Wiggly sent her mechans to work straight away, manning the various stations needed while she personally took control over the chief engineer’s station. Over a few minutes of work, the others shared enthusiastic whispers as the heart of the Akira came to life.
“This is looking gorgeous,” Wiggly practically cheered. “We’ve got weapons, engines, everything. Main power is holding steady.”
Live Wire cheered and roped Winter into an enthusiastic hug and kiss. “Yes!! We’re back in business!”
Winter remained dignified and partially reserved, but was more than happy to let Wire sweep her off her hooves. Being used to life on densely crewed warships, to hear the Akira take its first full breath was more of a cause of immense relief than excited joy. “It was a unified effort. Well done everyone.”
Mote was dancing on her toes as her eyes could see the various systems that had been dormant for half a decade come back.
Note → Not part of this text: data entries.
(* ===== verification/PhysicalWork.v ===== *)
(** * Admission of physical work ([core/resource/src/lib.rs])

    The process admits blocking work by permits of five semaphores: scratch
    memory in units of a MiB, background work, crash collection, heavy
    input/output, and workers.  A [World] holds the owner's semaphores and
    counters, the groups, and every call in progress at the point it has
    reached: a run in a group, a direct admission, a reservation of scratch
    memory, or inline work.  [exec] performs one step of one of them; between
    two steps anything else may happen.  The semaphore is the interface of
    [PhysSemaphore]; what the work computes is left out of its result. *)

From S2P Require Import Prelude PhysSemaphore.

(** ** Data *)

Definition SCRATCH_UNIT_BYTES : Z := Z.shiftl 1 20.

Record PhysicalWorkLimits := {
  limit_workers : Z;
  limit_background : Z;
  limit_crash : Z;
  limit_heavy : Z;
  limit_scratch_bytes : Z;
}.

Definition PROCESS_LIMITS : PhysicalWorkLimits := {|
  limit_workers := 4;
  limit_background := 2;
  limit_crash := 2;
  limit_heavy := 1;
  limit_scratch_bytes := Z.shiftl 512 20;
|}.

Inductive PhysicalWorkClass := Foreground | Background | CrashCollection.

#[export] Instance class_eq_dec : EqDecision PhysicalWorkClass.
Proof. solve_decision. Defined.

Definition class_index (class : PhysicalWorkClass) : nat :=
  match class with Foreground => 0 | Background => 1 | CrashCollection => 2 end.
It harkened back to when she was rejoined with her body. “Joyous. I can’t wait to finally get away from here!”
As for the good doctor, he was already daydreaming about walking down the fabled streets and avenues of pony cities that were flanked by restaurants, diners, bars, fast food, food carts, and more. “Couldn’t agree more. So when do we leave?”
With an excited squee, Wiggly turned to her shipmates. “Right after we squash any bugs. Since I’ve already had my minions work on the rest of the boat, all I need to do now is to stress test the power grid to weed out any damage I may have missed. That…” She hummed and rested a wing on her chin as she glanced about the engine room. “Could take the rest of the weekend. If we did it by my book.”
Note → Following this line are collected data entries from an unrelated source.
Lemma taken_drop o o' p ps : 0 ≤ permit_units p → taken o o' (p :: ps) → taken o (drop_permit p o') ps.
Proof.
  intros Hp []. unfold drop_permit. split; try done.
  - intros g. rewrite gate_sem_with_gate. specialize (taken_free0 g). rewrite permits_at_cons in taken_free0.
    destruct (decide (g = permit_gate p)) as [->|Hne].
    + rewrite drop_free by done. rewrite decide_True in taken_free0 by done. lia.
    + rewrite decide_False in taken_free0 by congruence. lia.
  - intros g. rewrite gate_sem_with_gate. case_decide; [subst; by rewrite drop_waiting|done].
Qed.

Lemma taken_drops o o' ps : positive ps → taken o o' ps → taken o (drop_permits ps o') [].
Proof.
  unfold drop_permits. intros Hps. revert o'. induction Hps as [|p ps Hp _ IH]; intros o' Ht; [done|].
  simpl. apply IH, taken_drop; [lia|done].
Qed.

(** The permits are there. *)
Definition fits o (ps : list Permit) : Prop :=
  ∀ g, 0 < permits_at g ps → permits_at g ps ≤ free (gate_sem g o).

Lemma fits_app o o' ps qs :
  positive ps → positive qs → taken o o' ps → fits o (qs ++ ps) ↔ fits o ps ∧ fits o' qs.
Proof.
  intros Hps Hqs Ht. unfold fits. split.
  - intros H. split; intros g Hg; specialize (H g); rewrite permits_at_app in H;
      pose proof (permits_at_nonneg g _ Hps); pose proof (permits_at_nonneg g _ Hqs);
      rewrite ?(taken_free _ _ _ Ht); lia.
  - intros [H1 H2] g. rewrite permits_at_app. specialize (H1 g). specialize (H2 g).
    rewrite (taken_free _ _ _ Ht) in H2.
    pose proof (permits_at_nonneg g _ Hps). pose proof (permits_at_nonneg g _ Hqs). lia.
Qed.

Definition idle_queues o : Prop := ∀ g, waiting (gate_sem g o) = [].

(** An attempt that takes the permits [ps], the latest first, and gives a value
    with [P]; or fails holding what it took so far, which with empty queues
    happens only when [valid] does not hold or the permits are not there. *)
Definition attempts {A} (limit : Z) (m : Attempt A) (valid : Prop) (ps : list Permit) (P : A → Prop) : Prop :=
  positive ps ∧
  ∀ held o, scratch_limit_bytes o = limit →
    match m (held, o) with
    | (Ok a, (held', o')) => P a ∧ valid ∧ held' = ps ++ held ∧ taken o o' ps ∧ fits o ps
    | (Err e, (held', o')) =>
        ∃ qs, held' = qs ++ held ∧ taken o o' qs ∧ positive qs ∧
              (idle_queues o → valid → fits o ps → False)
    end.

Lemma attempts_ret {A} limit (a : A) (P : A → Prop) : P a → attempts limit (attempt_ret a) True [] P.
Proof. intros Ha. split; [constructor|]. intros held o _. split_and!; try done. apply taken_refl. Qed.

Lemma attempts_bind {A B} limit (m : Attempt A) (k : A → Attempt B) v1 v2 ps qs P Q :
  attempts limit m v1 ps P → (∀ a, P a → attempts limit (k a) v2 qs Q) → positive qs →
  attempts limit (attempt_bind m k) (v1 ∧ v2) (qs ++ ps) Q.
Proof.
  intros [Hps Hm] Hk Hqs. split; [by apply list.Forall_app_2|]. intros held o Hl. specialize (Hm held o Hl).
  unfold attempt_bind. destruct (m (held, o)) as [[a|e] [held1 o1]].
  - destruct Hm as (Ha & Hv & -> & Ht & Hf). destruct (Hk a Ha) as [_ Hka].
    specialize (Hka (ps ++ held) o1). rewrite (taken_scratch_limit _ _ _ Ht) in Hka. specialize (Hka Hl).
    destruct (k a (ps ++ held, o1)) as [[b|e] [held2 o2]].
    + destruct Hka as (Hb & Hv2 & -> & Ht2 & Hf2). rewrite app_assoc. split_and!; try done.
      * by eapply taken_trans.
      * by apply (fits_app o o1).
    + destruct Hka as (rs & -> & Ht2 & Hrs & Hno). exists (rs ++ ps). rewrite app_assoc. split_and!; try done.
      * by eapply taken_trans.
      * by apply list.Forall_app_2.
      * intros Hi [_ Hv2] Hfit. apply (fits_app o o1) in Hfit as [_ Hfit]; [|done..].
        apply Hno; [|done|done]. intros g. by rewrite (taken_waiting _ _ _ Ht).
  - destruct Hm as (rs & -> & Ht & Hrs & Hno). exists rs. split_and!; try done.
    intros Hi [Hv _] Hfit. apply Hno; [done|done|]. intros g Hg. specialize (Hfit g).
    rewrite permits_at_app in Hfit. pose proof (permits_at_nonneg g _ Hqs). lia.
Qed.

Lemma permits_at_single g g' n :
  permits_at g [{| permit_gate := g'; permit_units := n |}] = if decide (g' = g) then n else 0.
Proof. rewrite permits_at_cons, permits_at_nil. simpl. lia. Qed.

Lemma attempts_acquire limit g n :
  0 < n → attempts limit (try_acquire g n) True [{| permit_gate := g; permit_units := n |}]
            (λ p, p = {| permit_gate := g; permit_units := n |}).
Proof.
  intros Hn. split; [by repeat constructor|]. intros held o _. unfold try_acquire.
  destruct (try_acquire_many_owned n (gate_sem g o)) as [s|e] eqn:E.
  - apply try_acquire_ok in E as (Hle & Hf & Hw). split_and!; try done.
    + split; try done.
      * intros g'. rewrite gate_sem_with_gate, permits_at_single.
        destruct (decide (g' = g)) as [->|]; [rewrite decide_True by done; lia|].
        rewrite decide_False by congruence. lia.
      * intros g'. rewrite gate_sem_with_gate. case_decide; [by subst|done].
    + intros g'. rewrite permits_at_single. destruct (decide (g = g')) as [<-|]; lia.
  - apply try_acquire_err in E as [_ Hno]. exists []. split_and!; try done; [apply taken_refl|constructor|].
    intros Hi _ Hfit. specialize (Hfit g). rewrite permits_at_single, decide_True in Hfit by done.
    specialize (Hno (Hi g)). lia.
Qed.

Lemma attempts_weaken {A} limit (m : Attempt A) v v' ps (P Q : A → Prop) :
  (v ↔ v') → (∀ a, P a → Q a) → attempts limit m v ps P → attempts limit m v' ps Q.
Proof.
  intros Hv HPQ [Hps Hm]. split; [done|]. intros held o Hl. specialize (Hm held o Hl).
  destruct (m (held, o)) as [[a|e] [held1 o1]]; naive_solver.
Qed.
Worried the excitable engineer might do something reckless, Winter laid a congratulatory wing on Wiggly’s back. “A sound plan. Wouldn’t want a rush job to come back and bite us in the middle of hyperspace.”
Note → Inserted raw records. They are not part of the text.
(* ===== verification/PhysicalWorkProps.v ===== *)
(** * The promises of physical work admission

    What the rest of the program relies on: the limits of the process hold at
    every moment, immediate admission takes everything or nothing, the order
    of the gates rules out deadlock so that all work completes, and a
    cancelled group that has drained never holds anything again. *)

From S2P Require Import Prelude PhysSemaphore PhysicalWork PhysicalWorkInv.

Section props.
Context {sem : Type} `{!Semaphore sem, !SemaphoreLaws sem} (L : PhysicalWorkLimits).
Implicit Types (w : World sem) (o : Owner sem) (c : Call).

(** ** Capacity *)

(** The sum of [f] over the requests of the calls that have an admission. *)
Definition admitted (f : PhysicalWorkRequest → Z) w : Z :=
  total (λ c, match admission_in c with Some _ => f (c_request c) | None => 0 end) (calls w).

(** The scratch bytes behind admissions and reservations. *)
Definition scratch_in_use w : Z :=
  total (λ c, match c_phase c with
              | Reserved (Some _) => req_scratch_bytes (c_request c)
              | _ => match admission_in c with
                     | Some _ => req_scratch_bytes (c_request c)
                     | None => 0
                     end
              end) (calls w).

Definition indicator (b : bool) : Z := if b then 1 else 0.

Lemma admission_in_ok c a : phase_ok L c → admission_in c = Some a →
  admission_ok L c a ∧ call_permits c = admission_permits a.
Proof.
  unfold phase_ok, admission_in, call_permits. destruct (c_phase c); try done; intros H [= <-]; tauto.
Qed.

Lemma held_admitted g w f :
  Inv L w → (∀ request, needs request g = true → f request ≤ units_needed request g) →
  (∀ request, needs request g = false → f request ≤ 0) →
  admitted f w ≤ gate_limit L g.
Proof.
  intros Hi Hf Hf0. pose proof (inv_free L w Hi g) as Hsum. pose proof (inv_free_nonneg L w Hi g).
  assert (admitted f w ≤ total (held g) (calls w)); [|lia].
  apply total_le. intros id c Hc. pose proof (inv_calls L w Hi id c Hc) as Hok.
  destruct (admission_in c) as [a|] eqn:Ha.
  - destruct (admission_in_ok c a) as [(-> & _) Hp]; [apply Hok|done|].
    unfold held. rewrite Hp, admission_permits_at.
    destruct (needs (c_request c) g) eqn:Hn; [by apply Hf|by apply Hf0].
  - by eapply held_nonneg.
Qed.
Catching her meaning, Sprocket sluggishly nodded. “Yeah. Right.” Pulling away to clap her hooves, five of the mechans left the engine room to take station elsewhere on the ship. “No time like the present. We still have hours before our victory dinner. We can get started right away.”
With its bridge crew in place and the heavily pressed crew of eight mechans spread throughout the ship, the Akira purred as it fully came back to life.
Wiggly sat in her captain’s chair, and still couldn’t get over just how much control she had via her tail connection. With her overlapping role as captain and chief engineer, her vision was clogged with screens. A plethora of warnings still hampered the ship due to simply not having enough hands or hooves, but she did what she could remotely. All of it was heavily taxing to keep track of, and now she was looking at more to deal with once underway.
It might be a good idea to stop by the shipyard to get some volunteers. Or maybe the navy will give us some blips since we’re going to bring the mass nullifier.
“Let’s get engines, shields, and weapons up first,” she announced while frustration hounded her as she pushed screens aside to focus on the most power hungry ones first.
“Aye captain.” Winter eased on the controls. “Bringing us to one tenth forward thrust.” A gentle push was all they felt as the Akira started to move.
Mote was next, having taken logistical control over the weapons. “Main batteries are online. Ammunition microforges are green across the board.”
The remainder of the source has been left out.